De rechters die de Amsterdamse zedenzaak behandelen worden niet vervangen. De wrakingskamer van de Amsterdamse rechtbank heeft dat woensdag besloten. De rechtszaak tegen Robert M. en medeverdachte Richard van O. gaat verder waar hij gebleven was. Dat betekent dat de ouders van de slachtoffers het hun toegekende spreekrecht houden.
Het herbevestigen van het spreekrecht voor de ouders was de onmiddellijke aanleiding om de rechtbank te wraken. De advocaten van Robert M. vonden dat de rechters met hun beslissing en met eerdere uitlatingen en typeringen over de zaak de schijn van vooringenomenheid hadden gewekt.
De rechters hebben nog geen standpunt ingenomen over de zaak, oordeelde de rechters van de wrakingskamer, die tot kort voor de zitting aan de uitspraak hadden gewerkt. Geen van de punten die de verdediging van Robert M. had aangevoerd, kon in hun ogen genade vinden.
Advocaat Tjalling van der Goot van M. berust in de uitkomst. “We wisten dat het een dubbeltje op zijn kant zou zijn. Het is wel belangrijk dat een signaal is afgegeven.” M. reageerde volgens hem teleurgesteld, maar hij is ook realistisch.
Als de eigenlijke rechtszaak tegen Robert M., die terechtstaat voor het misbruiken van 67 jonge kinderen, en zijn echtgenoot Richard van O. verdergaat, doen de rechters eerst uitspraak over de vraag of M., zoals hij wil, een openingsrede mag houden.

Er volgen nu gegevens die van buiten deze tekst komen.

Lemma insert_sorted (x : A) (l : list A) :
  StronglySorted (keyLe key) l ->
  StronglySorted (keyLe key) (insert (byKey key) x l).
Proof.
  induction 1 as [|y r Hs IH Hall]; simpl.
  - constructor; constructor.
  - unfold byKey at 1. destruct (Z.leb_spec (key x - key y) 0) as [Hle|Hgt].
    + constructor.
      * now constructor.
      * constructor; [unfold keyLe; lia|].
        eapply Forall_impl; [|exact Hall].
        unfold keyLe; intros; lia.
    + constructor; [exact IH|].
      eapply Permutation_Forall; [apply insert_perm|].
      constructor; [unfold keyLe; lia|exact Hall].
Qed.

Lemma sort_sorted (l : list A) :
  StronglySorted (keyLe key) (sort (byKey key) l).
Proof.
  induction l as [|x r IH]; simpl.
  - constructor.
  - now apply insert_sorted.
Qed.

(** Insertion only moves [x] past elements of a strictly smaller key, so
    the elements of each key keep their order. *)
Lemma insert_filter_key (k : Z) (x : A) (l : list A) :
  filter (fun a => (key a =? k)%Z) (insert (byKey key) x l)
  = filter (fun a => (key a =? k)%Z) (x :: l).
Proof.
  induction l as [|y r IH]; [reflexivity|].
  simpl insert. unfold byKey at 1.
  destruct (Z.leb_spec (key x - key y) 0) as [Hle|Hgt]; [reflexivity|].
  change (filter (fun a => (key a =? k)%Z) (y :: insert (byKey key) x r))
    with (if (key y =? k)%Z
          then y :: filter (fun a => (key a =? k)%Z) (insert (byKey key) x r)
          else filter (fun a => (key a =? k)%Z) (insert (byKey key) x r)).
  rewrite IH. simpl.
  destruct (Z.eqb_spec (key y) k), (Z.eqb_spec (key x) k);
    try reflexivity; lia.
Qed.
(** X11: on a frame of features with [n] rows, the cell that plots the
    rows 0, 1, 9 and 5 ends without an exception exactly when there are at
    least ten rows, and then has drawn those four rows in that order, each
    under its label; with fewer rows it raises IndexError after drawing
    the rows 0 and 1 that exist. *)
Theorem plot_cell_needs_ten_rows :
  ((10 <= n)%nat ->
   snd (plot_cell df_features) = None
   /\ Forall2 line_of_row [0; 1; 9; 5]%nat (fst (plot_cell df_features)))
  /\ ((n < 10)%nat ->
      snd (plot_cell df_features) = Some IndexError
      /\ length (fst (plot_cell df_features)) = Nat.min n 2
      /\ Forall2 line_of_row (seq 0 (Nat.min n 2)) (fst (plot_cell df_features))).
Proof.
  unfold plot_cell, ix_to_plot. split; intros Hn.
  - destruct (example_line_Ok 0) as (l0 & E0 & H0); [lia |].
    destruct (example_line_Ok 1) as (l1 & E1 & H1); [lia |].
    destruct (example_line_Ok 9) as (l9 & E9 & H9); [lia |].
    destruct (example_line_Ok 5) as (l5 & E5 & H5); [lia |].
    simpl. rewrite E0, E1, E9, E5. simpl.
    split; [reflexivity |]. repeat (constructor; [assumption |]). constructor.
  - assert (Hcases : n = 0%nat \/ n = 1%nat \/ (2 <= n)%nat) by lia.
    destruct Hcases as [Hz | [Ho | Ht]].
    + replace (Nat.min n 2) with 0%nat by lia.
      simpl. rewrite (example_line_out_of_bounds 0) by lia.
      repeat split. constructor.
    + replace (Nat.min n 2) with 1%nat by lia.
      destruct (example_line_Ok 0) as (l0 & E0 & H0); [lia |].
      simpl. rewrite E0, (example_line_out_of_bounds 1) by lia.
      repeat split. repeat (constructor; [assumption |]). constructor.
    + replace (Nat.min n 2) with 2%nat by lia.
      destruct (example_line_Ok 0) as (l0 & E0 & H0); [lia |].
      destruct (example_line_Ok 1) as (l1 & E1 & H1); [lia |].
      simpl. rewrite E0, E1, (example_line_out_of_bounds 9) by lia.
      repeat split. repeat (constructor; [assumption |]). constructor.
Qed.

Na een algemeen verhoor worden woensdagmiddag vervolgens achter gesloten deuren de eerste zogeheten kinddossiers besproken. Daarin staat omschreven waaruit het misbruik van M., die een bekentenis heeft afgelegd, bestaat. Behalve de advocaten mogen daarbij alleen de ouders van het kind aanwezig zijn.